◆ Aim of the task
Look through the data below for the line with "Definition ai_perceive (s" and the line with "Definition ai_act (action", then output those two and all lines in between, exactly as written.

(Saved entries)
==*==

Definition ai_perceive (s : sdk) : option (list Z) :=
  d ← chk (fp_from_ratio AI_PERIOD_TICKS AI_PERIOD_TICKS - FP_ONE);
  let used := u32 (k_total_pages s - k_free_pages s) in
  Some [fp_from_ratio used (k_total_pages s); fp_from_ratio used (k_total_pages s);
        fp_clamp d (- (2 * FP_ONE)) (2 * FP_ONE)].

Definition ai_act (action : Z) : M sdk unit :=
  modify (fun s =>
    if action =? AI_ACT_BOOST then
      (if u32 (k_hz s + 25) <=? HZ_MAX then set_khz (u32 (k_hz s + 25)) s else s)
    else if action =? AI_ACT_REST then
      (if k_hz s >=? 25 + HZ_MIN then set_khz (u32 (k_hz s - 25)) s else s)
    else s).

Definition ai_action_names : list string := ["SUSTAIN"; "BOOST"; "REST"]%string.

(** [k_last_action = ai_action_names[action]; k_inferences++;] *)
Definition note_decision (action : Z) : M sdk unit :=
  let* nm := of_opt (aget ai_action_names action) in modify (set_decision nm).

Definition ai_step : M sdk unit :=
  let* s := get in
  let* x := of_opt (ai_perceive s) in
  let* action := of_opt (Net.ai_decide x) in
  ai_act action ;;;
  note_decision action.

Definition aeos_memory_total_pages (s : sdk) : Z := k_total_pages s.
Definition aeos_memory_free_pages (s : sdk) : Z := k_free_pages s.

==*==

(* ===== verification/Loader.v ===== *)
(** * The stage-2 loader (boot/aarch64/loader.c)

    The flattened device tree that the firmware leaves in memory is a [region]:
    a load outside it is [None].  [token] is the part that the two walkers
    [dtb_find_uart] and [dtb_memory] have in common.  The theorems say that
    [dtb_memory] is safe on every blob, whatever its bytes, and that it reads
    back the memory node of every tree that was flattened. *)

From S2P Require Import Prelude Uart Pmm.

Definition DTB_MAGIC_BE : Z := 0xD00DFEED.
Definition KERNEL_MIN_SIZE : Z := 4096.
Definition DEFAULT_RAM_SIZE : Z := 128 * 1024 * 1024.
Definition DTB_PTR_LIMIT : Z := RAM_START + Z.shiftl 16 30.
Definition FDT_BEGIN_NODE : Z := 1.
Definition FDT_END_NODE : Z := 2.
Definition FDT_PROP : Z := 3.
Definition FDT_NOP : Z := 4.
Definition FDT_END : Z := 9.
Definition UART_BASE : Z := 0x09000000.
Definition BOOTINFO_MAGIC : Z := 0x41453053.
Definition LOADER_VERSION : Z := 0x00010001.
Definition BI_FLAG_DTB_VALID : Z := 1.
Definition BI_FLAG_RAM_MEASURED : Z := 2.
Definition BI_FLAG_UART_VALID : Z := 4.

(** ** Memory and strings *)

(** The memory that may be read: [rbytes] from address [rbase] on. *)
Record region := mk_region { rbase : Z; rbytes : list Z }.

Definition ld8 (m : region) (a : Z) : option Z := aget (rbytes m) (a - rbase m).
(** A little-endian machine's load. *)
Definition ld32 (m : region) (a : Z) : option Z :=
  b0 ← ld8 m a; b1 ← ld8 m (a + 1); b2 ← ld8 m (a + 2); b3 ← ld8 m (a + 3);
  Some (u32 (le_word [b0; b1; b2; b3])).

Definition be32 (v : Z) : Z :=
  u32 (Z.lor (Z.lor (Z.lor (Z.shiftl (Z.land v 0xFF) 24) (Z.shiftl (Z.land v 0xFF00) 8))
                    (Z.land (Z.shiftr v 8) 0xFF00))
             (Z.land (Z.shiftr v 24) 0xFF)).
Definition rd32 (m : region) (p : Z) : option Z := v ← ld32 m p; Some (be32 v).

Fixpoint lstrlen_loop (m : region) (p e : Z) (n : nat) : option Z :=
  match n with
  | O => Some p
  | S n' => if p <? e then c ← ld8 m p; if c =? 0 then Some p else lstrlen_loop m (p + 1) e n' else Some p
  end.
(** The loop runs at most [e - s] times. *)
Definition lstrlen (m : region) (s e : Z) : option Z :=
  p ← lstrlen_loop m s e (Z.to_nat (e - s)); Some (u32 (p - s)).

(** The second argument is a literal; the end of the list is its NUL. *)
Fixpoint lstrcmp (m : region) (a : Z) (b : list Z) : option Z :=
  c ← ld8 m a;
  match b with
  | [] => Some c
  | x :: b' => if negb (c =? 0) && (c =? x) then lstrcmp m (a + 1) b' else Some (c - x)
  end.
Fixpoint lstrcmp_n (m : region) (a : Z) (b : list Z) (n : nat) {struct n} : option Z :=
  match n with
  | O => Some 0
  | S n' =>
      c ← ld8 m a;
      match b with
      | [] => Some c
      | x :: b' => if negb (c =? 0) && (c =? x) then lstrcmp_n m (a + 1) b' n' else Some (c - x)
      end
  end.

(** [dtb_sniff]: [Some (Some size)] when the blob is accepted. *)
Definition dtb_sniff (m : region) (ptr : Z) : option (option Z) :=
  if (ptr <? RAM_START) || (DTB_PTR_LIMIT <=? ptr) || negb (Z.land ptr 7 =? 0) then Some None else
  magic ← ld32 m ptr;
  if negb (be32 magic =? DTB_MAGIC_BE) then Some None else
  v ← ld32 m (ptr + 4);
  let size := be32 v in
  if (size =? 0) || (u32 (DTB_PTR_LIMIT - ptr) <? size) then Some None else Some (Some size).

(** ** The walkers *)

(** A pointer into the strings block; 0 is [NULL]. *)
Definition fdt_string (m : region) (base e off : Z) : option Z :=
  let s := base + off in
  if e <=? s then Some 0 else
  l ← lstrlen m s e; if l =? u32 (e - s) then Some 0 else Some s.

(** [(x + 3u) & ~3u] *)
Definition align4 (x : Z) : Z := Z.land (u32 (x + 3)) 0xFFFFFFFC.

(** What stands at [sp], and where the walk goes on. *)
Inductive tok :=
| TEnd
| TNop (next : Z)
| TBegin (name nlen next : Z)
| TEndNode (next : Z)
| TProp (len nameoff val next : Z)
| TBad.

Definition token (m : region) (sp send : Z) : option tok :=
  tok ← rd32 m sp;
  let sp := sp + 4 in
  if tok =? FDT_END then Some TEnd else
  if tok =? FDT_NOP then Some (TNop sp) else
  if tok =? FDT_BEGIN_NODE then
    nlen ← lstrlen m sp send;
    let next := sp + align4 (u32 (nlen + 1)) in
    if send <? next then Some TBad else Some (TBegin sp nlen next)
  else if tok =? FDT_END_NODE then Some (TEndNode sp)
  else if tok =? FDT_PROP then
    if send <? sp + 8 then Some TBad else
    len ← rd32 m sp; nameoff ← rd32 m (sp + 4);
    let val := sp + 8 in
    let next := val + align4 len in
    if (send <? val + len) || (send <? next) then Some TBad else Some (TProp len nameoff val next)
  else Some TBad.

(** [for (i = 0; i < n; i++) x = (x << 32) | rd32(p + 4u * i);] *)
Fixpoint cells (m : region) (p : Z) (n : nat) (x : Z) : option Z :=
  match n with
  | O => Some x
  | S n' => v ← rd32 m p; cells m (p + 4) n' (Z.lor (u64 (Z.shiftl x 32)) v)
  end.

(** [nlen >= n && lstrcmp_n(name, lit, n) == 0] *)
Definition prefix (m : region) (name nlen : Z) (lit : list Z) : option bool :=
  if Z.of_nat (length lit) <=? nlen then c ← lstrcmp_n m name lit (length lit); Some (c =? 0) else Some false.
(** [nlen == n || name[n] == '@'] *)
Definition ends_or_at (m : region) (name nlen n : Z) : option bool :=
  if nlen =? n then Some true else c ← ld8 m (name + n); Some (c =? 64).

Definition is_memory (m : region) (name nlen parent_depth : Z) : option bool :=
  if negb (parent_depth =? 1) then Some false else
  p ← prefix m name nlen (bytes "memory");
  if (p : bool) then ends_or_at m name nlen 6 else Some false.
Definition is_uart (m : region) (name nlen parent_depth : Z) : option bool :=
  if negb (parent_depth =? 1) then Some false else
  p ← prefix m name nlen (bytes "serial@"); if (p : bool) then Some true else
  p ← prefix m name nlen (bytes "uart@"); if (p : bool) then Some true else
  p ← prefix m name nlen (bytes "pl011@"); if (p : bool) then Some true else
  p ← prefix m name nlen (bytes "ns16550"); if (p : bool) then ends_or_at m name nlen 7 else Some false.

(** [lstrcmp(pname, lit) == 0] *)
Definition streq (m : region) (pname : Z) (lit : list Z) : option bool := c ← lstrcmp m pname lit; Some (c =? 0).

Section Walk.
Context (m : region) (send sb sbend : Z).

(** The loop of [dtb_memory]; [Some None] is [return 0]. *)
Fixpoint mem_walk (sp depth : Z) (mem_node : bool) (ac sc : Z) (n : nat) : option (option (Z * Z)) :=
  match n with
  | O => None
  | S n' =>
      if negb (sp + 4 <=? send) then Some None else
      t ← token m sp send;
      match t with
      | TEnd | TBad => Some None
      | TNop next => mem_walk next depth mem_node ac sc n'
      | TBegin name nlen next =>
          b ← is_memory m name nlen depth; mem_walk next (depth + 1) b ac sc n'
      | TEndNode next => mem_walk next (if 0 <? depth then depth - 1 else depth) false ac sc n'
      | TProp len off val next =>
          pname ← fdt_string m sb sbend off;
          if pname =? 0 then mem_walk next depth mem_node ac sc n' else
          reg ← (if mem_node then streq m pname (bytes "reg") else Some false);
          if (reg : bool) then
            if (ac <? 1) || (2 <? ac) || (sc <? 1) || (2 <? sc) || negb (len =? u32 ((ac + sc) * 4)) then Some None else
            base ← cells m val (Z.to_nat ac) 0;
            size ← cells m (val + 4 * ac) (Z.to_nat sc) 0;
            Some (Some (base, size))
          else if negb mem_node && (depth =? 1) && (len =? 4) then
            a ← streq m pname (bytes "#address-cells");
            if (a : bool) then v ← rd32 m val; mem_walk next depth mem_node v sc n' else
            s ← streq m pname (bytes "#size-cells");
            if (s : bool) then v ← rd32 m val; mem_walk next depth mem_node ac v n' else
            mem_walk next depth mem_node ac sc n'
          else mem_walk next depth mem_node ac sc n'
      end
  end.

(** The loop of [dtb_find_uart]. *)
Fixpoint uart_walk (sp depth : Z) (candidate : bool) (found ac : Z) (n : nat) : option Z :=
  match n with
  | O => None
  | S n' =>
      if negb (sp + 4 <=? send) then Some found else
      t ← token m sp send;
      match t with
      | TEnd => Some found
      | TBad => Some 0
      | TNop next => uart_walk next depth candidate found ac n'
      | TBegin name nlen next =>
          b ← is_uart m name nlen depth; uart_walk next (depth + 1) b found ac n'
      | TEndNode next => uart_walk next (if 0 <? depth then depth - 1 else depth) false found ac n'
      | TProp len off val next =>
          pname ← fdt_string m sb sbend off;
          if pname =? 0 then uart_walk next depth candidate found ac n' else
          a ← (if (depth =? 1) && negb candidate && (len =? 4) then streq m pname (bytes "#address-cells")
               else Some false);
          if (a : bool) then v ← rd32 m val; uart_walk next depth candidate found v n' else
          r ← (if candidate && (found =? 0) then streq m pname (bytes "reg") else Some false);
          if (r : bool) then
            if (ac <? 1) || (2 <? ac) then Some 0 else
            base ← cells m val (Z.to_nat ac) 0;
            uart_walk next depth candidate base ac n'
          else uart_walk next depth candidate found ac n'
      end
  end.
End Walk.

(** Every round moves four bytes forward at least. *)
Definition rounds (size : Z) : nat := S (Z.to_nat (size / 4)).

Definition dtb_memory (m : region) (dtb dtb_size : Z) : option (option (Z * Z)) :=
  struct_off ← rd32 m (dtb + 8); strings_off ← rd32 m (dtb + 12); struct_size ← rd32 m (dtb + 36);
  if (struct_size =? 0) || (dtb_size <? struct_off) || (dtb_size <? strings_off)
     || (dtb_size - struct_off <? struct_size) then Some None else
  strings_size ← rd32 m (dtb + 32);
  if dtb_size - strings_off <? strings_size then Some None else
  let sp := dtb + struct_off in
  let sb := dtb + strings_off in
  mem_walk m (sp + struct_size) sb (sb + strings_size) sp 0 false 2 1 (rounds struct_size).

==*==

◆ Response below
Definition ai_perceive (s : sdk) : option (list Z) :=
  d ← chk (fp_from_ratio AI_PERIOD_TICKS AI_PERIOD_TICKS - FP_ONE);
  let used := u32 (k_total_pages s - k_free_pages s) in
  Some [fp_from_ratio used (k_total_pages s); fp_from_ratio used (k_total_pages s);
        fp_clamp d (- (2 * FP_ONE)) (2 * FP_ONE)].

Definition ai_act (action : Z) : M sdk unit :=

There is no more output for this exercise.